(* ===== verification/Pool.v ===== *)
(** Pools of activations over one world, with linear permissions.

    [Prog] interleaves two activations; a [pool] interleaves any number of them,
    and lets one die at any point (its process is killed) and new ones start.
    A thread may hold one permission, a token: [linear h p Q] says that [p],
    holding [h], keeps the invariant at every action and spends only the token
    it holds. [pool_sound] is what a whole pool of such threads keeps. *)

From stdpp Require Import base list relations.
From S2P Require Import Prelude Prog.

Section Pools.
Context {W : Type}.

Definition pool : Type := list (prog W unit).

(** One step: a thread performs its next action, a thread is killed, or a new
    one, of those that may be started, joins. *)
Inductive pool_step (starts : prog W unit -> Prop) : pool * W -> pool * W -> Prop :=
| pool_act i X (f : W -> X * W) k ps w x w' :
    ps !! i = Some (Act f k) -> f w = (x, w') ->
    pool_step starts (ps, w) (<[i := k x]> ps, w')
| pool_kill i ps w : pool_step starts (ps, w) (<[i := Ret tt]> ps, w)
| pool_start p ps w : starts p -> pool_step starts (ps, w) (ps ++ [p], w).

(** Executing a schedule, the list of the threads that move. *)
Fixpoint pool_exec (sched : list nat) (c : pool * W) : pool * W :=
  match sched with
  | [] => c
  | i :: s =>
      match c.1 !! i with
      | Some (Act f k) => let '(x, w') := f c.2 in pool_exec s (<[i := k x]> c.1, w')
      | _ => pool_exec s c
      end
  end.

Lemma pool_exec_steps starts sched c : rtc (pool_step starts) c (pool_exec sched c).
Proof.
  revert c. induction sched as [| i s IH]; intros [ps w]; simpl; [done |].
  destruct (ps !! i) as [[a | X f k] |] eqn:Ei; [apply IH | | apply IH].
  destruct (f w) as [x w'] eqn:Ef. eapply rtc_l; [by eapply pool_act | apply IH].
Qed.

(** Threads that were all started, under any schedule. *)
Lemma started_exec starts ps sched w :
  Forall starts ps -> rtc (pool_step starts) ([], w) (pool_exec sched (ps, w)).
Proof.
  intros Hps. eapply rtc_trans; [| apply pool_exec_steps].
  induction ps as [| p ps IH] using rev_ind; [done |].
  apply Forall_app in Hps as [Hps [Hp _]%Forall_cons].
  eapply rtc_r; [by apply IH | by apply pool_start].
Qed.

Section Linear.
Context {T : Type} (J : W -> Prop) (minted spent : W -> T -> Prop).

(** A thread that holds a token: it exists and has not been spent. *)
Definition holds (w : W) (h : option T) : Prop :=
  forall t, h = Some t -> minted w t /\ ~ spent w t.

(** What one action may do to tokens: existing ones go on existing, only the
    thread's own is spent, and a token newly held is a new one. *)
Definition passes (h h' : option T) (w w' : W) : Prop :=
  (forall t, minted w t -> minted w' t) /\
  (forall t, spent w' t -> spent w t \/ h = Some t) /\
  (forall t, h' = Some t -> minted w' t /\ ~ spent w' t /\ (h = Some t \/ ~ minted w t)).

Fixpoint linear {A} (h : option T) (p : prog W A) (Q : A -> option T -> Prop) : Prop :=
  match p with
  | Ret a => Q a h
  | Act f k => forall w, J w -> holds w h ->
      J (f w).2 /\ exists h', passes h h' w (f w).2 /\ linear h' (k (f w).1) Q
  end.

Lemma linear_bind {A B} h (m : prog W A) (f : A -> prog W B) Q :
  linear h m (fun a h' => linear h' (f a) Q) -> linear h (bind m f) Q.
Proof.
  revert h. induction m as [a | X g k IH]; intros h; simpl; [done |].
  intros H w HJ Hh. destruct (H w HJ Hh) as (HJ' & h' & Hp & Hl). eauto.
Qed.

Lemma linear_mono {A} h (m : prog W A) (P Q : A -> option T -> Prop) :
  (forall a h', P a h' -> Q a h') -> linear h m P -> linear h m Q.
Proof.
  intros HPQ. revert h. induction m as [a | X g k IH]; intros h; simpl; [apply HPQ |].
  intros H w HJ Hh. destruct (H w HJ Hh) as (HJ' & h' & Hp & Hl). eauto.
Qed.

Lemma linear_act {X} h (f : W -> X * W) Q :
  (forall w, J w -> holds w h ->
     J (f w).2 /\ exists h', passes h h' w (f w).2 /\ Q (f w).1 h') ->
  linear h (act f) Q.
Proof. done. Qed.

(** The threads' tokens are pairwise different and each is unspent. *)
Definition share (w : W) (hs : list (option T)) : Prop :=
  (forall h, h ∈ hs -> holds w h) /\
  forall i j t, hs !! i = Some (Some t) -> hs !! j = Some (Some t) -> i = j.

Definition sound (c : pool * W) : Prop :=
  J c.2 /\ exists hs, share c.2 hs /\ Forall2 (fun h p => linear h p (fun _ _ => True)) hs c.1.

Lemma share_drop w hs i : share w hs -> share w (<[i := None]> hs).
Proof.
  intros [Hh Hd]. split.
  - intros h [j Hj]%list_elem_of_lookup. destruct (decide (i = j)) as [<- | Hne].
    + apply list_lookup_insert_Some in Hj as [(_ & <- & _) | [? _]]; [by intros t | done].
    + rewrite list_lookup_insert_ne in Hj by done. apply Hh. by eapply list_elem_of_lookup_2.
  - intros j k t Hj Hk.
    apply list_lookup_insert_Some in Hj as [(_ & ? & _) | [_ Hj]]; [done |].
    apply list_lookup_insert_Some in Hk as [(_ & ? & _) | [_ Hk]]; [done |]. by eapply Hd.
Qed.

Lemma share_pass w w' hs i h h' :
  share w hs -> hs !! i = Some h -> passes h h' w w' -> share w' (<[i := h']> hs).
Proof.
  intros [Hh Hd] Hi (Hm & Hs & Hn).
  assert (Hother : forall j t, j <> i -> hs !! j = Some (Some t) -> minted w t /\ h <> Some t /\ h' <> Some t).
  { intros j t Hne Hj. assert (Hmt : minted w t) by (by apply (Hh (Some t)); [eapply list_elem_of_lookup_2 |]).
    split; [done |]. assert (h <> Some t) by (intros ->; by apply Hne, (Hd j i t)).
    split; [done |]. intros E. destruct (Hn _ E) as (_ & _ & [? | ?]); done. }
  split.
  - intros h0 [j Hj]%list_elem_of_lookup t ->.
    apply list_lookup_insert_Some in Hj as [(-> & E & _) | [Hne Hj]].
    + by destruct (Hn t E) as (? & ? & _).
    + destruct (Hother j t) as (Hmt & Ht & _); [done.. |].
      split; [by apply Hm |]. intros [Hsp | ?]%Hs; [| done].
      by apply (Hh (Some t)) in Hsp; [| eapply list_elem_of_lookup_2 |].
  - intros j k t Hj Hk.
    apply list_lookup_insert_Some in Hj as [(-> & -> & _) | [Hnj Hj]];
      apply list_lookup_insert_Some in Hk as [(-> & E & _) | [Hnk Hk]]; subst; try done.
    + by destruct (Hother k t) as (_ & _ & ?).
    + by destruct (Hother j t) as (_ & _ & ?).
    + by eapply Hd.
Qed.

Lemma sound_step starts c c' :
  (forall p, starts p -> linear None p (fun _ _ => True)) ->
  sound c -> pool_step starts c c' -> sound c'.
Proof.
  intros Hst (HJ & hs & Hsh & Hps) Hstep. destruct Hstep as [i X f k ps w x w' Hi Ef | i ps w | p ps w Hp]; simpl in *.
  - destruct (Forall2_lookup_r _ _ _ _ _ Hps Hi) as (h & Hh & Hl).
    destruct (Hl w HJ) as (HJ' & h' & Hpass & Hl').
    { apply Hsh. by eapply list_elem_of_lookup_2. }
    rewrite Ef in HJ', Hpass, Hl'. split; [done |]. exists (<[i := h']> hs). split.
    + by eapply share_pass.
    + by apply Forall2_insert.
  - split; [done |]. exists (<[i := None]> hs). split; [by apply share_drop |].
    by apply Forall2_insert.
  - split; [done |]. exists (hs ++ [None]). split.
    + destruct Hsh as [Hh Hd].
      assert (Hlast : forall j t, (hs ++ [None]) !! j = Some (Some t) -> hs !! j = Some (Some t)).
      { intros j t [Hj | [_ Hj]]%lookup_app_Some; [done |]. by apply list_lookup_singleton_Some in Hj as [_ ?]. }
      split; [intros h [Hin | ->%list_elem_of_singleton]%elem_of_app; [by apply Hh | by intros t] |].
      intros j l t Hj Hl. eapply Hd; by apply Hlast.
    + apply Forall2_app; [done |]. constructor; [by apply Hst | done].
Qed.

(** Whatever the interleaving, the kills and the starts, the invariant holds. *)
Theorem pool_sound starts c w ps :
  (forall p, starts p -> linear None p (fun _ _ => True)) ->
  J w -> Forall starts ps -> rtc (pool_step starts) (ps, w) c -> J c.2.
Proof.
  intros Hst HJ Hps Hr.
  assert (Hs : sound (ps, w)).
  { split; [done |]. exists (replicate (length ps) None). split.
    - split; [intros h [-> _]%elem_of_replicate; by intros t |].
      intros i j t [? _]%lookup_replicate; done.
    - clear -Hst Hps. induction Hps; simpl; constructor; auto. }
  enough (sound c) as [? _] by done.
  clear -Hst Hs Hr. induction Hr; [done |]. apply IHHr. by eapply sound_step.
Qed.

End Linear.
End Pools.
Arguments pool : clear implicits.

··········

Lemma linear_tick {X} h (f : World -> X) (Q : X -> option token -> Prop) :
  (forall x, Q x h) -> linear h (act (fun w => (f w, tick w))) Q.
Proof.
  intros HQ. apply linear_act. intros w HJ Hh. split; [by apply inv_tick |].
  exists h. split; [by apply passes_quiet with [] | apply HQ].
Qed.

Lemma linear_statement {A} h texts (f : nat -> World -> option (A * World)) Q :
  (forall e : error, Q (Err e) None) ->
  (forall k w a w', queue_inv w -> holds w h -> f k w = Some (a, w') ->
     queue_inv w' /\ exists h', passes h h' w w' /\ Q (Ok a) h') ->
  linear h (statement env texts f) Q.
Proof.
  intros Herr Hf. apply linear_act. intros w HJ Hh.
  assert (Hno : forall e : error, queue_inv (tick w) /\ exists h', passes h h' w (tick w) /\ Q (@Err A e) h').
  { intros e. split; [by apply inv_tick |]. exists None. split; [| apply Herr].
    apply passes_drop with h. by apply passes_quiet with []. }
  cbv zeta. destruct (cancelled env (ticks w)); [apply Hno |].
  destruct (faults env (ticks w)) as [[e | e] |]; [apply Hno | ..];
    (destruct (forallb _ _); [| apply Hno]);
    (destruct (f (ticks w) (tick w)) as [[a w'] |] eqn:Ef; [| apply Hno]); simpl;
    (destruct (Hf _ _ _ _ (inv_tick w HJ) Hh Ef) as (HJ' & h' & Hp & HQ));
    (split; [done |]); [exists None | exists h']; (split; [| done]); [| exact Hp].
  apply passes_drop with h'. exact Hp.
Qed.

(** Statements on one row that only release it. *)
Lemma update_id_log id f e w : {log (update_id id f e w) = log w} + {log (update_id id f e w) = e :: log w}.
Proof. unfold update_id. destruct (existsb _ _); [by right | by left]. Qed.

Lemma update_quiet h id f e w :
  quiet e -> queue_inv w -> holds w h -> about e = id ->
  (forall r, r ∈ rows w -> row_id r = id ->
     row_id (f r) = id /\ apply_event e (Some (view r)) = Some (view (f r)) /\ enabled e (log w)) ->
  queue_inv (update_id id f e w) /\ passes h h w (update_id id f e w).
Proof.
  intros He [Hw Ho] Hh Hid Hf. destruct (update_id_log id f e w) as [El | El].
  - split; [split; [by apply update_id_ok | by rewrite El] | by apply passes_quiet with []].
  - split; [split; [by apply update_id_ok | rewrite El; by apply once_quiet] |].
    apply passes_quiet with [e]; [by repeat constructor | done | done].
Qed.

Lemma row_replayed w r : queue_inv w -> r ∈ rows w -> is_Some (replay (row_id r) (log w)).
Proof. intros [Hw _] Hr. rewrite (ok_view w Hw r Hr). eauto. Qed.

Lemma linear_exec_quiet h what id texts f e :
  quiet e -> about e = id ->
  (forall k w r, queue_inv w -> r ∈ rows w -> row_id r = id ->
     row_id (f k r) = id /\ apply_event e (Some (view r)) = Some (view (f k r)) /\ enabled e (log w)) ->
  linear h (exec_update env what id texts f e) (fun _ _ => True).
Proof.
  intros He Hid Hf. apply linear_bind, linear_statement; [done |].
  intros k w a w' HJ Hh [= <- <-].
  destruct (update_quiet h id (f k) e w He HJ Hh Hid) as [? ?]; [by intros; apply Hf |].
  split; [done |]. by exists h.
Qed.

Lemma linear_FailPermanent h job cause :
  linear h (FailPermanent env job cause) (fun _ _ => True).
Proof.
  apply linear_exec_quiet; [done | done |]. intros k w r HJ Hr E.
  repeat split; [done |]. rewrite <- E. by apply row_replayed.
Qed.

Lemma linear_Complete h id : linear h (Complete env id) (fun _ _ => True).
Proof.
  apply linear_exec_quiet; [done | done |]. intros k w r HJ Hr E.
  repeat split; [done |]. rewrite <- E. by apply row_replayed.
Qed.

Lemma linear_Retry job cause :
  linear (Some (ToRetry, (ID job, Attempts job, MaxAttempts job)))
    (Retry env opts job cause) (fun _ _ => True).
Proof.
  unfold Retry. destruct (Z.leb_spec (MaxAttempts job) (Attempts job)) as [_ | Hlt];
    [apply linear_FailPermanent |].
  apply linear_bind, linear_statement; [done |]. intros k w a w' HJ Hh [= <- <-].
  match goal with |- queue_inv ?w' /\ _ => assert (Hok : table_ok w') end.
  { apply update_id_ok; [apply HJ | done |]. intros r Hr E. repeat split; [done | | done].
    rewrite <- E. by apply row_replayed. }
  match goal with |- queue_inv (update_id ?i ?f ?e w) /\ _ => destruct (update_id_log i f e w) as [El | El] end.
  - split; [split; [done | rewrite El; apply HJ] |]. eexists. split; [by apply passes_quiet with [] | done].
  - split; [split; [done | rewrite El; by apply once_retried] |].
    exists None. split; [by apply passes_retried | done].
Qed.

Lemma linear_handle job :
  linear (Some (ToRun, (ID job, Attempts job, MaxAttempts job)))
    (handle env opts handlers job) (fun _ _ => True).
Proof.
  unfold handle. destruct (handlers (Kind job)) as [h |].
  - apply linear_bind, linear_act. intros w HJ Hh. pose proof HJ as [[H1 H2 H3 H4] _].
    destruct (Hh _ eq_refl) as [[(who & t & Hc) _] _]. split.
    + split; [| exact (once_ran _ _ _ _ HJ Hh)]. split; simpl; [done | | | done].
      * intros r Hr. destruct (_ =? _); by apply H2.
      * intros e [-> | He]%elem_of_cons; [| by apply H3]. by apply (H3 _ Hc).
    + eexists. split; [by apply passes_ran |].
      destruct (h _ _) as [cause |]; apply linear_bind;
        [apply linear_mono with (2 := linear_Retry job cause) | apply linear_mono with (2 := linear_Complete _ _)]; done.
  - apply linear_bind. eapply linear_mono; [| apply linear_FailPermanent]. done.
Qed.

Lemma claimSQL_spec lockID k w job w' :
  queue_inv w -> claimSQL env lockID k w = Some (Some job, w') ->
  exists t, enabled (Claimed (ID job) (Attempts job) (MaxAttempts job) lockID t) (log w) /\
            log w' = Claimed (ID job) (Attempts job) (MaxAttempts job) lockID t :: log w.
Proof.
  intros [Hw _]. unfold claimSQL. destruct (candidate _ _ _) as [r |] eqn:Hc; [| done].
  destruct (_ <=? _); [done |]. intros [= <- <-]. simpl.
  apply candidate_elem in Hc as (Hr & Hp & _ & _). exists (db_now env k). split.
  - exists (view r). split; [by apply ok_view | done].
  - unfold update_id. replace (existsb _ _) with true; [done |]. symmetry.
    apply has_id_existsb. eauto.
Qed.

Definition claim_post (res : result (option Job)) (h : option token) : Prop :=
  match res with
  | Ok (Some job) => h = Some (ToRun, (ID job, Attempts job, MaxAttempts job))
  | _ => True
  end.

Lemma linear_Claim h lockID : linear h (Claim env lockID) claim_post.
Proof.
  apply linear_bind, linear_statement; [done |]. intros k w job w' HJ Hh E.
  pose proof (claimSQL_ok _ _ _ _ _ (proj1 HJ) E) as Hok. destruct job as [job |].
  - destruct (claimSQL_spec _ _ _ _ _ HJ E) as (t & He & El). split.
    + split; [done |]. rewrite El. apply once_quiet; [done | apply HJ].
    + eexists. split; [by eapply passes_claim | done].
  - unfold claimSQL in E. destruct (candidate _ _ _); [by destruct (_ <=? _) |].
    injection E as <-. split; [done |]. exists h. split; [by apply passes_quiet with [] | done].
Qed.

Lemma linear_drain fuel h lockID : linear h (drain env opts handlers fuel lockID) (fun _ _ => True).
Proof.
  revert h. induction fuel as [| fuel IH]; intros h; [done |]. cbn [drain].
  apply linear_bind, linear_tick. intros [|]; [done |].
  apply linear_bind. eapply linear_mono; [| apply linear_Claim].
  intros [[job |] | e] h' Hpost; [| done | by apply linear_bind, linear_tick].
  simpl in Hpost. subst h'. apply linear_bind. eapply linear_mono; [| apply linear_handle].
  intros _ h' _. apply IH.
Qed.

··········

> [PROBLEM DETAILS]:
The word to find is "exact". Copy every line of the records that holds it.

> [WRITTEN SOLUTION]:
    (split; [done |]); [exists None | exists h']; (split; [| done]); [| exact Hp].
  apply passes_drop with h'. exact Hp.
    + split; [| exact (once_ran _ _ _ _ HJ Hh)]. split; simpl; [done | | | done].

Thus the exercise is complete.